Lemma write_u32_ok v bs hs : write_u32 v (writing bs hs) = (Ok tt, writing (bs ++ write_int 4 v) hs).
Proof. apply put_message_bytes_ok. Qed.
Lemma write_i32_ok v bs hs : write_i32 v (writing bs hs) = (Ok tt, writing (bs ++ write_int 4 (to_unsigned 32 v)) hs).
Proof. apply put_message_bytes_ok. Qed.
Lemma read_u32_ok pre rest hs v : 0 ≤ v < 2 ^ 32 →
  read_u32 (reading_at pre (write_int 4 v ++ rest) hs) = (Ok v, reading_at (pre ++ write_int 4 v) rest hs).
Proof.
  intros Hv. unfold read_u32. step (get_bytes_ok pre (write_int 4 v) rest hs 4 ltac:(by apply write_int_length)).
  unfold ret. by rewrite read_write_int.
Qed.
Lemma read_i32_ok pre rest hs v : - 2 ^ 31 ≤ v < 2 ^ 31 →
  read_i32 (reading_at pre (write_int 4 (to_unsigned 32 v) ++ rest) hs)
  = (Ok v, reading_at (pre ++ write_int 4 (to_unsigned 32 v)) rest hs).
Proof.
  intros Hv. unfold read_i32.
  step (get_bytes_ok pre (write_int 4 (to_unsigned 32 v)) rest hs 4 ltac:(by apply write_int_length)).
  unfold ret. rewrite read_write_int; [|lia|by apply Z.mod_pos_bound]. by rewrite to_signed_unsigned by lia.
Qed.

Lemma wire_slice_length s nt : zlen (s ++ if nt : bool then [0] else []) < 2 ^ 32 → zlen (wire_slice s nt) mod 4 = 0.
Proof.
  unfold wire_slice. set (body := s ++ _). intros Hl.
  destruct (padding_spec (4 + zlen body)) as [Hp Hm]; [unfold zlen in *; lia|].
  rewrite !zlen_app, write_int_length by lia. destruct (Z.ltb_spec 0 (compute_padding (4 + zlen body))).
  - rewrite write_int_length by lia. by rewrite Z.add_assoc.
  - unfold zlen at 2. cbn [length]. replace (compute_padding _) with 0 in Hm by lia. by rewrite !Z.add_0_r in *.
Qed.
Lemma padding_from_ok n bs new hs : zlen new = n →
  padding_from (zlen bs) (writing (bs ++ new) hs) = (Ok (compute_padding n), writing (bs ++ new) hs).
Proof.
  intros <-. unfold padding_from, get_position, bind, lift, ret. cbn. rewrite zlen_app, usub_ok by (unfold zlen; lia).
  do 3 f_equal. lia.
Qed.
Lemma write_slice_ok s (nt : bool) bs hs : zlen bs mod 4 = 0 → zlen (s ++ if nt then [0] else []) < 2 ^ 32 →
  write_slice s nt (writing bs hs) = (Ok tt, writing (bs ++ wire_slice s nt) hs).
Proof.
  intros Hb Hl. pose proof (wire_slice_length s nt Hl) as Hw. revert Hw Hl. unfold wire_slice. set (body := s ++ _). intros Hw Hl.
  assert ((if nt then uadd 32 (zlen s mod 2 ^ 32) 1 else Ok (zlen s mod 2 ^ 32)) = @Ok IoError Z (zlen body)) as Hlen.
  { subst body. rewrite zlen_app in *. unfold zlen in *. destruct nt; cbn [length] in *; rewrite Z.mod_small by lia;
      [by apply uadd_ok; lia|f_equal; lia]. }
  unfold write_slice. step (get_position_ok (writing bs hs)). cbn [writing byte_buf position].
  step Hlen. step (write_u32_ok (zlen body) bs hs). step (put_message_bytes_ok (bs ++ write_int 4 (zlen body)) hs s).
  assert ((if nt then put_bytes [0] else ret tt) (writing ((bs ++ write_int 4 (zlen body)) ++ s) hs)
    = (Ok tt, writing (bs ++ write_int 4 (zlen body) ++ body) hs)) as Hterm.
  { subst body. destruct nt; [rewrite put_message_bytes_ok|unfold ret; rewrite app_nil_r]; by rewrite <- !app_assoc. }
  step Hterm. step (padding_from_ok (4 + zlen body) bs (write_int 4 (zlen body) ++ body) hs
    ltac:(by rewrite zlen_app, write_int_length)).
  set (pad := compute_padding _) in *.
  assert ((if 0 <? pad then write_uint 0 pad else ret tt) (writing (bs ++ write_int 4 (zlen body) ++ body) hs)
    = (Ok tt, writing (bs ++ write_int 4 (zlen body) ++ body ++ if 0 <? pad then write_int pad 0 else []) hs)) as Hpad.
  { destruct (0 <? pad); [unfold write_uint; rewrite put_message_bytes_ok; by rewrite <- !app_assoc|unfold ret; by rewrite app_nil_r]. }
  step Hpad. unfold assert_aligned. rewrite (bind_ok _ _ _ _ _ (get_position_ok _)). cbn [writing byte_buf position].
  rewrite zlen_app, Z.add_mod, Hb, Hw by lia. done.
Qed.

Lemma reading_skip pre bs rest hs : byte_buf (reading_at (pre ++ bs) rest hs) =
  {| cursor_bytes := pre ++ bs ++ rest; position := zlen pre + zlen bs |}.
Proof. unfold reading_at. cbn. by rewrite zlen_app, <- app_assoc. Qed.
Lemma aligned_ok m : position (byte_buf m) mod 4 = 0 → assert_aligned m = (Ok tt, m).
Proof. intros Hm. unfold assert_aligned. rewrite (bind_ok _ _ _ _ _ (get_position_ok m)), Hm. done. Qed.
Lemma read_slice_nil pre rest hs :
  read_slice false (reading_at pre (wire_slice [] false ++ rest) hs) = (Ok [], reading_at (pre ++ wire_slice [] false) rest hs).
Proof.
  change (wire_slice [] false) with (write_int 4 0 ++ [] ++ []). rewrite !app_nil_r.
  unfold read_slice. rewrite (bind_ok _ _ _ _ _ (get_position_ok _)). by step (read_u32_ok pre rest hs 0 ltac:(lia)).
Qed.
(** What follows the length of a slice: the bytes, then the padding. *)
Lemma read_body_ok body pad pre rest hs : 0 ≤ pad → 
  let tail := if 0 <? pad then write_int pad 0 else [] in
  (if 0 <? pad then read_uint pad ;;; ret tt else ret tt) (reading_at (pre ++ body) (tail ++ rest) hs)
  = (Ok tt, reading_at (pre ++ body ++ tail) rest hs).
Proof.
  intros Hp tail. subst tail. destruct (0 <? pad); [|unfold ret; by rewrite app_nil_r].
  unfold read_uint. unfold bind at 1. rewrite (bind_ok _ _ _ _ _ (get_bytes_ok (pre ++ body) (write_int pad 0) rest hs pad
    ltac:(by apply write_int_length))). unfold ret. by rewrite <- app_assoc.
Qed.
Lemma read_slice_ok s (nt : bool) pre rest hs : zlen pre mod 4 = 0 → zlen (s ++ if nt then [0] else []) < 2 ^ 32 →
  read_slice nt (reading_at pre (wire_slice s nt ++ rest) hs) = (Ok s, reading_at (pre ++ wire_slice s nt) rest hs).
Proof.
  intros Hb Hl. destruct (decide (s = [] ∧ nt = false)) as [[-> ->]|Hne]; [apply read_slice_nil|].
  pose proof (wire_slice_length s nt Hl) as Hw. revert Hw Hl. unfold wire_slice. set (body := s ++ _). intros Hw Hl.
  destruct (padding_spec (4 + zlen body)) as [Hpad _]; [unfold zlen in *; lia|].
  set (pad := compute_padding (4 + zlen body)) in *. rewrite <- !app_assoc. unfold read_slice.
  rewrite (bind_ok _ _ _ _ _ (get_position_ok _)). cbn [reading_at byte_buf position].
  rewrite (bind_ok _ _ _ _ _ (read_u32_ok pre _ hs (zlen body) ltac:(unfold zlen in *; lia))).
  destruct (Z.eqb_spec (zlen body) 0) as [Hz|_].
  { exfalso. subst body. apply Hne. destruct s, nt; try done. }
  rewrite (bind_ok _ _ _ _ _ (get_bytes_ok (pre ++ write_int 4 (zlen body)) body _ hs (zlen body) eq_refl)).
  assert (∀ m, (if nt then pop_null body else ret body) m = (Ok s, m)) as Hpop.
  { intros m. subst body. destruct nt; [|by rewrite app_nil_r]. unfold pop_null. rewrite last_snoc. cbn [negb Z.eqb].
    by rewrite removelast_last. }
  rewrite (bind_ok _ _ _ _ _ (Hpop _)). rewrite <- app_assoc.
  assert (∀ m, position (byte_buf m) = zlen pre + (4 + zlen body) → padding_from (zlen pre) m = (Ok pad, m)) as Hfrom.
  { intros m Hm. unfold padding_from. rewrite (bind_ok _ _ _ _ _ (get_position_ok m)), Hm.
    step (@usub_ok IoError (zlen pre + (4 + zlen body)) (zlen pre) ltac:(unfold zlen; lia)). unfold ret, pad. do 3 f_equal. lia. }
  erewrite (bind_ok (padding_from _)); [|apply Hfrom; cbn [reading_at byte_buf position]; rewrite !zlen_app, write_int_length; lia].
  rewrite (bind_ok _ _ _ _ _ (read_body_ok (write_int 4 (zlen body) ++ body) pad pre rest hs ltac:(lia))). rewrite <- !app_assoc.
  erewrite (bind_ok assert_aligned); [done|]. apply aligned_ok. cbn [reading_at byte_buf position].
  by rewrite zlen_app, Z.add_mod, Hb, Hw by lia.
Qed.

▶ [What you are asked to do]
After locating the line holding "write_slice s nt" above, output exactly that line and every line after it through the line holding "assert ((if nt then uadd". Include nothing else.

▶ [Answer box]
  write_slice s nt (writing bs hs) = (Ok tt, writing (bs ++ wire_slice s nt) hs).
Proof.
  intros Hb Hl. pose proof (wire_slice_length s nt Hl) as Hw. revert Hw Hl. unfold wire_slice. set (body := s ++ _). intros Hw Hl.
  assert ((if nt then uadd 32 (zlen s mod 2 ^ 32) 1 else Ok (zlen s mod 2 ^ 32)) = @Ok IoError Z (zlen body)) as Hlen.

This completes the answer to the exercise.